(** ** The trait *)

(** [prost_types]'s field types, and the wire types. *)
Inductive FieldType :=
| FtDouble | FtFloat | FtInt64 | FtUint64 | FtInt32 | FtFixed64 | FtFixed32 | FtBool | FtString
| FtGroup | FtMessage | FtBytes | FtUint32 | FtEnum | FtSfixed32 | FtSfixed64 | FtSint32 | FtSint64.
#[export] Instance FieldType_eq_dec : EqDecision FieldType.
Proof. solve_decision. Defined.
Definition Varint : Z := 0.
Definition SixtyFourBit : Z := 1.
Definition LengthDelimited : Z := 2.
Definition ThirtyTwoBit : Z := 5.

Class ProtobufField (T : Type) := {
  field_type : FieldType;
  wire_type : Z;
  write_tagged : Z → T → list byte → option (list byte);
  write : T → list byte → option (list byte);
  repeating : bool;
  optional : bool;
  encoded_len : T → nat;
  encoded_len_tagged : Z → T → nat
}.
Arguments field_type T {_}.
Arguments wire_type T {_}.
Arguments repeating T {_}.
Arguments optional T {_}.

Section fields.
Context `{Prost} `{Buf}.

(** The tag is computed in [u32]; the shift drops high bits. *)
Definition tag (field_number wire : Z) : Z := Z.lor (wrap 32 (Z.shiftl field_number 3)) wire.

Task brief ▸ Every one of the records is to be copied word for word.

Exercise answer ▸
(** ** The trait *)

(** [prost_types]'s field types, and the wire types. *)
Inductive FieldType :=
| FtDouble | FtFloat | FtInt64 | FtUint64 | FtInt32 | FtFixed64 | FtFixed32 | FtBool | FtString
| FtGroup | FtMessage | FtBytes | FtUint32 | FtEnum | FtSfixed32 | FtSfixed64 | FtSint32 | FtSint64.
#[export] Instance FieldType_eq_dec : EqDecision FieldType.
Proof. solve_decision. Defined.
Definition Varint : Z := 0.
Definition SixtyFourBit : Z := 1.
Definition LengthDelimited : Z := 2.
Definition ThirtyTwoBit : Z := 5.

Class ProtobufField (T : Type) := {
  field_type : FieldType;
  wire_type : Z;
  write_tagged : Z → T → list byte → option (list byte);
  write : T → list byte → option (list byte);
  repeating : bool;
  optional : bool;
  encoded_len : T → nat;
  encoded_len_tagged : Z → T → nat
}.
Arguments field_type T {_}.
Arguments wire_type T {_}.
Arguments repeating T {_}.
Arguments optional T {_}.

Section fields.
Context `{Prost} `{Buf}.

(** The tag is computed in [u32]; the shift drops high bits. *)
Definition tag (field_number wire : Z) : Z := Z.lor (wrap 32 (Z.shiftl field_number 3)) wire.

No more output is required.